Improving students' long-term knowledge retention through personalized review

Psychol Sci. 2014 Mar;25(3):639-47. doi: 10.1177/0956797613504302. Epub 2014 Jan 20.


Human memory is imperfect; thus, periodic review is required for the long-term preservation of knowledge and skills. However, students at every educational level are challenged by an ever-growing amount of material to review and an ongoing imperative to master new material. We developed a method for efficient, systematic, personalized review that combines statistical techniques for inferring individual differences with a psychological theory of memory.
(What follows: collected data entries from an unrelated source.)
(* ===== verification/ShellTerm.v ===== *)
(** The line of the shell on a terminal: after every key the row of the cursor shows the
    prompt and the line, and the cursor is behind them. *)
From stdpp Require Import strings.
From S2P Require Import Prelude Ansi NyamoDraw Shell ShellSpec Font WinDraw Terminal TerminalSpec TerminalRun TermFeed TerminalDraw.

(** *** Output on a row *)
Section Rows.
Context (R C : Z) (HR : 0 < R <= 999) (HC : 0 < C <= 999).
Implicit Types (a : aterm) (o x l : list Z) (c : Z).

(** The row of the cursor shows a text that ends at the cursor, and blanks. *)
Definition line_at a x : Prop :=
  0 <= s_row (at_scr a) < R /\ s_col (at_scr a) = Z.of_nat (length x) /\ Z.of_nat (length x) < C /\
  forall c, 0 <= c < C -> glyph (cell (at_scr a) (s_row (at_scr a)) c) = default 32 (x !! Z.to_nat c).

Definition prints o x x' : Prop := forall a, ready a -> line_at a x ->
  exists a', at_run R C a o = Some a' /\ ready a' /\ line_at a' x' /\ at_hidden a' = at_hidden a /\ at_sent a' = at_sent a.

Lemma prints_nil x : prints [] x x.
Proof. intros a Ha Hx. by exists a. Qed.

Lemma prints_app o1 o2 x y z : prints o1 x y -> prints o2 y z -> prints (o1 ++ o2) x z.
Proof.
  intros P1 P2 a Ha Hx. destruct (P1 a Ha Hx) as (a1 & E1 & R1 & L1 & H1 & S1). destruct (P2 a1 R1 L1) as (a2 & E2 & R2 & L2 & H2 & S2).
  exists a2. rewrite at_run_app, E1. split_and!; (done || congruence).
Qed.

Lemma prints_text x l : Forall printable l -> Z.of_nat (length (x ++ l)) < C -> prints l x (x ++ l).
Proof.
  intros Hl Hlen a Ha (Hr & Hc & Hxc & Hg). rewrite length_app in Hlen. destruct (text_run R C l a Ha Hl) as (a' & E & Rd & F1 & F2 & F3 & P1 & P2 & G); [lia..|].
  exists a'. split; [done|]. split; [done|]. split; [|done]. unfold line_at. rewrite P1, P2, length_app. split; [done|]. split; [lia|]. split; [lia|].
  intros c Hcc. rewrite G, Hg by done. unfold text_ink. rewrite Hc. case_decide as D.
  - rewrite lookup_app_r by lia. replace (Z.to_nat (c - Z.of_nat (length x))) with (Z.to_nat c - length x)%nat by lia.
    destruct (l !! _); [done|]. cbn. by rewrite lookup_ge_None_2 by lia.
  - by rewrite lookup_app_l by lia.
Qed.

Lemma put_back a : ready a -> 0 < s_col (at_scr a) -> s_row (at_scr a) < R ->
  at_run R C a [8] = Some (at_with a (let s := s_move (at_scr a) (s_row (at_scr a)) (s_col (at_scr a) - 1) in s_put s (s_ink s 32)) (at_ansi a)).
Proof.
  intros [He Hs] Hc Hr. rewrite (at_run_step R C _ _ _ (at_char R C a 8)) by (done || by apply at_byte_plain). cbn. do 2 f_equal.
  unfold at_char, ansi_write_char. rewrite Hs. cbn [Z.eqb Pos.eqb call_if has_put_char term_driver foldl s_call]. f_equal.
  unfold s_put_char. cbn [Z.eqb Pos.eqb]. rewrite (proj2 (Z.ltb_lt _ _)) by done. unfold s_scroll. cbn [s_put s_move s_row]. by rewrite (proj2 (Z.leb_gt _ _)) by lia.
Qed.

Lemma prints_back x ch : prints [8] (x ++ [ch]) x.
Proof.
  intros a Ha (Hr & Hc & Hxc & Hg). rewrite length_app in Hc, Hxc. cbn in Hc, Hxc. rewrite put_back by (done || lia). eexists. split; [reflexivity|].
  split; [done|]. split; [|done]. unfold line_at. cbn [at_with at_scr s_put s_move s_row s_col cell]. split; [done|]. split; [lia|]. split; [lia|].
  intros c Hcc. case_decide as D; [cbn; by rewrite lookup_ge_None_2 by lia|]. rewrite Hg by done.
  destruct (decide (c < Z.of_nat (length x))); [by rewrite lookup_app_l by lia|]. rewrite !lookup_ge_None_2; [done|lia|rewrite length_app; cbn; lia].
Qed.

(** [\b \b] *)
Lemma prints_rub x ch : prints [8; 32; 8] (x ++ [ch]) x.
Proof.
  change [8; 32; 8] with ([8] ++ [32] ++ [8]). intros a Ha Hx. assert (Z.of_nat (length (x ++ [32])) < C) as Hlen by (destruct Hx as (_ & _ & H & _); rewrite length_app in *; exact H).
  revert a Ha Hx. eapply prints_app; [apply prints_back|]. eapply prints_app; [|apply prints_back]. apply prints_text; [|done]. apply Forall_singleton. unfold printable. lia.
Qed.

Lemma prints_erase x l : prints (erase l) (x ++ l) x.
Proof.
  induction l as [|ch l IH] using rev_ind; [rewrite app_nil_r; apply prints_nil|]. unfold erase. rewrite length_app, Nat.add_comm. cbn [Nat.add length replicate concat].
  eapply prints_app; [rewrite app_assoc; apply prints_rub|exact IH].
Qed.

(** *** Escape sequences *)
(** A sequence that only sets the colour. *)
Lemma prints_color l x : l = str "[33m" \/ l = str "[32m" \/ l = str "[0m" -> prints (27 :: l) x x.
Proof.
  intros Hl a [He Hs] Hx. destruct a as [scr h vis es [col st buf idx] dead sn]. cbn in He, Hs. subst es st.
  destruct Hl as [-> | [-> | ->]]; (eexists; split; [cbv -[s_call at_scr]; reflexivity|]); (split; [done|]); split; done.
Qed.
The method was integrated into a semester-long middle-school foreign-language course via retrieval-practice software. Using a cumulative exam administered after the semester's end, we compared time-matched review strategies and found that personalized review yielded a 16.5% boost in course retention over current educational practice (massed study) and a 10.0% improvement over a one-size-fits-all strategy for spaced study.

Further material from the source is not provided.